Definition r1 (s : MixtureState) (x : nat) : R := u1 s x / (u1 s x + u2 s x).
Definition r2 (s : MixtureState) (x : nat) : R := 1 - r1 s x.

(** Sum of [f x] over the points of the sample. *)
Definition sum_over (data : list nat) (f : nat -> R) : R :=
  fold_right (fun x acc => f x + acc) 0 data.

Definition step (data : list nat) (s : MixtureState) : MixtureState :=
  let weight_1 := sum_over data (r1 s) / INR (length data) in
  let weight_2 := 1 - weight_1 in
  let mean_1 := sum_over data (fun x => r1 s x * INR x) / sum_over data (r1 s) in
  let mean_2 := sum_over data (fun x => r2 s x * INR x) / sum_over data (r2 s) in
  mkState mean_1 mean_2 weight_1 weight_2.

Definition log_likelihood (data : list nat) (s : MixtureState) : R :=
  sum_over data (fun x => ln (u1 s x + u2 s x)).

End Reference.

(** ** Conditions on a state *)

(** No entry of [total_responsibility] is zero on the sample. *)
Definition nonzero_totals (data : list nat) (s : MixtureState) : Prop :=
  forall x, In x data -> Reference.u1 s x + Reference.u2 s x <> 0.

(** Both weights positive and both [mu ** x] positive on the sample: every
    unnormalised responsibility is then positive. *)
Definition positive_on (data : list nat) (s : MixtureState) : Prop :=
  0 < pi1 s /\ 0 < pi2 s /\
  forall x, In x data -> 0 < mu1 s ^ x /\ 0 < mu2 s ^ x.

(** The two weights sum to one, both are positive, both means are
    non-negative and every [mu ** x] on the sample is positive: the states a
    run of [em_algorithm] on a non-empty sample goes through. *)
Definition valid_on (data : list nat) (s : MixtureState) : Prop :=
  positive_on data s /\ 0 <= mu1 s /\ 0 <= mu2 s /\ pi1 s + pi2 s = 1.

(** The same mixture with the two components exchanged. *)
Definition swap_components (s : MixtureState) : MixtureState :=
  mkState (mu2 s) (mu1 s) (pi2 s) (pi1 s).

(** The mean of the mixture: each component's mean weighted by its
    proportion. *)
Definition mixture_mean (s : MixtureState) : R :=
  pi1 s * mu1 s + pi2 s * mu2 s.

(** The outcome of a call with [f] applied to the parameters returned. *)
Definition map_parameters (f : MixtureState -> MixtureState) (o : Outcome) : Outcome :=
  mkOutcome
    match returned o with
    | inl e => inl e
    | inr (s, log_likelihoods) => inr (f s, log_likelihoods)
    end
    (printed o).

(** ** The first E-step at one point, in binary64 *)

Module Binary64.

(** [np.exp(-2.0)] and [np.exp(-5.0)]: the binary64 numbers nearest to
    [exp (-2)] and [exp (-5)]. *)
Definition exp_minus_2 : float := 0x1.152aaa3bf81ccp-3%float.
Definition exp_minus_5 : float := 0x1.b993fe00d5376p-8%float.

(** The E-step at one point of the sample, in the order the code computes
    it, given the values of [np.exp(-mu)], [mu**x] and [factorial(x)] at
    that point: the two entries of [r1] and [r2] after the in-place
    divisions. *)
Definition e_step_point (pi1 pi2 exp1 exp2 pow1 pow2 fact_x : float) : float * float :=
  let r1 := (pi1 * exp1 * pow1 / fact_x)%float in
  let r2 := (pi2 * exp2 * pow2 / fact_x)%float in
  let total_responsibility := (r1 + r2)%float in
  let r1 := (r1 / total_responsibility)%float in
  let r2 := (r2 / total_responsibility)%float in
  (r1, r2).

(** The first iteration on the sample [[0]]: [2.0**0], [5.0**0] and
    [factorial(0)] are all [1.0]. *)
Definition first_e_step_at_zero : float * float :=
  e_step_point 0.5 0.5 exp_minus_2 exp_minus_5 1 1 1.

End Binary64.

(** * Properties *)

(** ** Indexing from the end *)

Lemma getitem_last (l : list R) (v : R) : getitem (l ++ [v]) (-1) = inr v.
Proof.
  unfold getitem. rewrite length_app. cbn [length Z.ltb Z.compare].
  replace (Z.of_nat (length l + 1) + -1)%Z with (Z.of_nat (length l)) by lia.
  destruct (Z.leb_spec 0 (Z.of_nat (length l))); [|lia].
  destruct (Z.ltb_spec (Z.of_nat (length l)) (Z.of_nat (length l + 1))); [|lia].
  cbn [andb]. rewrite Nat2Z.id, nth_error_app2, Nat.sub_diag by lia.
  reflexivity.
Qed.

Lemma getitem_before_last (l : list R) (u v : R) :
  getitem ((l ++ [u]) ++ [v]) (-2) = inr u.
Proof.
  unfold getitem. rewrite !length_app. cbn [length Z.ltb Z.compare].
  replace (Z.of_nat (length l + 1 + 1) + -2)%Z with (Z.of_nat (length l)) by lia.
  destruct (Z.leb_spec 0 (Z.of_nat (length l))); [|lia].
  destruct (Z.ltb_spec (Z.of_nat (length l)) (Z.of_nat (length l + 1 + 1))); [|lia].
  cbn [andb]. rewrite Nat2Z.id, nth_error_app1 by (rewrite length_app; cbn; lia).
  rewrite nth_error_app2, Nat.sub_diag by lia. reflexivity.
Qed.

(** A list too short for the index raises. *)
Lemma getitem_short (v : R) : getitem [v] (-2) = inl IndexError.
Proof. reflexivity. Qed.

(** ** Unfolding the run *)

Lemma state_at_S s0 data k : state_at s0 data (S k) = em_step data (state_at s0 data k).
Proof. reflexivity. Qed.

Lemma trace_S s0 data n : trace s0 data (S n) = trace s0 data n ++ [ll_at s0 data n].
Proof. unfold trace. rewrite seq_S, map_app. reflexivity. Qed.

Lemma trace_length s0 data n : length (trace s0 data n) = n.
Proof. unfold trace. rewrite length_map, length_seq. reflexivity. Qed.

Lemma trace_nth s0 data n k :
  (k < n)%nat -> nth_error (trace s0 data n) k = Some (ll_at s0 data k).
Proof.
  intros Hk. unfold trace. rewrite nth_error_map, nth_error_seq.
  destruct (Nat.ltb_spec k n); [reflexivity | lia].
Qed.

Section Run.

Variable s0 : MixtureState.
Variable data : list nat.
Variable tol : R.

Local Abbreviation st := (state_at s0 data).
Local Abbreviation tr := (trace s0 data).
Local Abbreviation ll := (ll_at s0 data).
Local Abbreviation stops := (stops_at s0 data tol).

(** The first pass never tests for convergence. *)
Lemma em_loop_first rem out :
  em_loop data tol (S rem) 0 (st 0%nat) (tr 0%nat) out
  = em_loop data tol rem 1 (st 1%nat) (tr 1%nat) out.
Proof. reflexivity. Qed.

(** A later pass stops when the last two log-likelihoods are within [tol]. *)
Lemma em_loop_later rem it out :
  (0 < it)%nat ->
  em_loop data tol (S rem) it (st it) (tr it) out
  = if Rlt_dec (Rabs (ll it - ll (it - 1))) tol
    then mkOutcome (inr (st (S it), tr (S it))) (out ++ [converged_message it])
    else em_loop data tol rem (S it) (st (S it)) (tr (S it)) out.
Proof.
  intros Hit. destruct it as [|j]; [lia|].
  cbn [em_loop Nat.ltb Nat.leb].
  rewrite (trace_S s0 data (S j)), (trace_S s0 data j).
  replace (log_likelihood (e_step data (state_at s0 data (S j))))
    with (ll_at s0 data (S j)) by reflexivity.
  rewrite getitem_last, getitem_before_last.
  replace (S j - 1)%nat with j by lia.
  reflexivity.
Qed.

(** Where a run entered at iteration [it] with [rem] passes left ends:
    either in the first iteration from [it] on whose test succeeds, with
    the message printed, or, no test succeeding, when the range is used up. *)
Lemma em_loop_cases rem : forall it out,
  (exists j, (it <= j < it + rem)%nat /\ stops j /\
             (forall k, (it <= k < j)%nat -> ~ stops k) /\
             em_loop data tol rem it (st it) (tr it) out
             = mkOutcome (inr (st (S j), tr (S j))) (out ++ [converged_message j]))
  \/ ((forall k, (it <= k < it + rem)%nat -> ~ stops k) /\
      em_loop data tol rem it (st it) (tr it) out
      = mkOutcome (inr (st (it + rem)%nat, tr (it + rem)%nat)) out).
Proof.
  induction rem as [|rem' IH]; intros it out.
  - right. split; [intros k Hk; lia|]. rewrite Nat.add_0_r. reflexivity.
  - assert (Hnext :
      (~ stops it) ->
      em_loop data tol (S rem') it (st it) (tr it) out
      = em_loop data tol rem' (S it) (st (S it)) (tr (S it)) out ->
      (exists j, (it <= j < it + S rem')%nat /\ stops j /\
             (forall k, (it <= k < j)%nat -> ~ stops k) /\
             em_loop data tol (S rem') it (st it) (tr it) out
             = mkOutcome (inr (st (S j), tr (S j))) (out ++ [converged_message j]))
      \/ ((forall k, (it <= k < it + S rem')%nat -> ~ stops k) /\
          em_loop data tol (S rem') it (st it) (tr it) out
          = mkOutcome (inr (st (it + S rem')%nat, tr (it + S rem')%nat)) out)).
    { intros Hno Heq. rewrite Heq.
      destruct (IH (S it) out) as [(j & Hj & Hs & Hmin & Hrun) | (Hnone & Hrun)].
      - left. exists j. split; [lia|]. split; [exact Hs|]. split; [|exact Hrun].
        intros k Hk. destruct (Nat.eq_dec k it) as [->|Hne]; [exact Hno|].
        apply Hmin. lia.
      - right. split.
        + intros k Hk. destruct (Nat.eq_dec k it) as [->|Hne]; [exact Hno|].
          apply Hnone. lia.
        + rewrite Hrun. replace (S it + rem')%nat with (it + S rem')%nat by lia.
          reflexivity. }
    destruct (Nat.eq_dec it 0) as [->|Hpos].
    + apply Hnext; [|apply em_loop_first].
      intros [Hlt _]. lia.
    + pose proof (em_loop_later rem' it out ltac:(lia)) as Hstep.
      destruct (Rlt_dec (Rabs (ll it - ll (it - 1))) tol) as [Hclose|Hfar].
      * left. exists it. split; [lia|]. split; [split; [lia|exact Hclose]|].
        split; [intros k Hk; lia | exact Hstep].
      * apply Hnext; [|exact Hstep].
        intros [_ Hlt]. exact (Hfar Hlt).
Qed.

▸ Work item: Everything from the line containing "Lemma em_loop_later rem" through the line containing "destruct (IH (S" in the material above should be retyped exactly, both ends included, and nothing more.

▸ Task response:
Lemma em_loop_later rem it out :
  (0 < it)%nat ->
  em_loop data tol (S rem) it (st it) (tr it) out
  = if Rlt_dec (Rabs (ll it - ll (it - 1))) tol
    then mkOutcome (inr (st (S it), tr (S it))) (out ++ [converged_message it])
    else em_loop data tol rem (S it) (st (S it)) (tr (S it)) out.
Proof.
  intros Hit. destruct it as [|j]; [lia|].
  cbn [em_loop Nat.ltb Nat.leb].
  rewrite (trace_S s0 data (S j)), (trace_S s0 data j).
  replace (log_likelihood (e_step data (state_at s0 data (S j))))
    with (ll_at s0 data (S j)) by reflexivity.
  rewrite getitem_last, getitem_before_last.
  replace (S j - 1)%nat with j by lia.
  reflexivity.
Qed.

(** Where a run entered at iteration [it] with [rem] passes left ends:
    either in the first iteration from [it] on whose test succeeds, with
    the message printed, or, no test succeeding, when the range is used up. *)
Lemma em_loop_cases rem : forall it out,
  (exists j, (it <= j < it + rem)%nat /\ stops j /\
             (forall k, (it <= k < j)%nat -> ~ stops k) /\
             em_loop data tol rem it (st it) (tr it) out
             = mkOutcome (inr (st (S j), tr (S j))) (out ++ [converged_message j]))
  \/ ((forall k, (it <= k < it + rem)%nat -> ~ stops k) /\
      em_loop data tol rem it (st it) (tr it) out
      = mkOutcome (inr (st (it + rem)%nat, tr (it + rem)%nat)) out).
Proof.
  induction rem as [|rem' IH]; intros it out.
  - right. split; [intros k Hk; lia|]. rewrite Nat.add_0_r. reflexivity.
  - assert (Hnext :
      (~ stops it) ->
      em_loop data tol (S rem') it (st it) (tr it) out
      = em_loop data tol rem' (S it) (st (S it)) (tr (S it)) out ->
      (exists j, (it <= j < it + S rem')%nat /\ stops j /\
             (forall k, (it <= k < j)%nat -> ~ stops k) /\
             em_loop data tol (S rem') it (st it) (tr it) out
             = mkOutcome (inr (st (S j), tr (S j))) (out ++ [converged_message j]))
      \/ ((forall k, (it <= k < it + S rem')%nat -> ~ stops k) /\
          em_loop data tol (S rem') it (st it) (tr it) out
          = mkOutcome (inr (st (it + S rem')%nat, tr (it + S rem')%nat)) out)).
    { intros Hno Heq. rewrite Heq.
      destruct (IH (S it) out) as [(j & Hj & Hs & Hmin & Hrun) | (Hnone & Hrun)].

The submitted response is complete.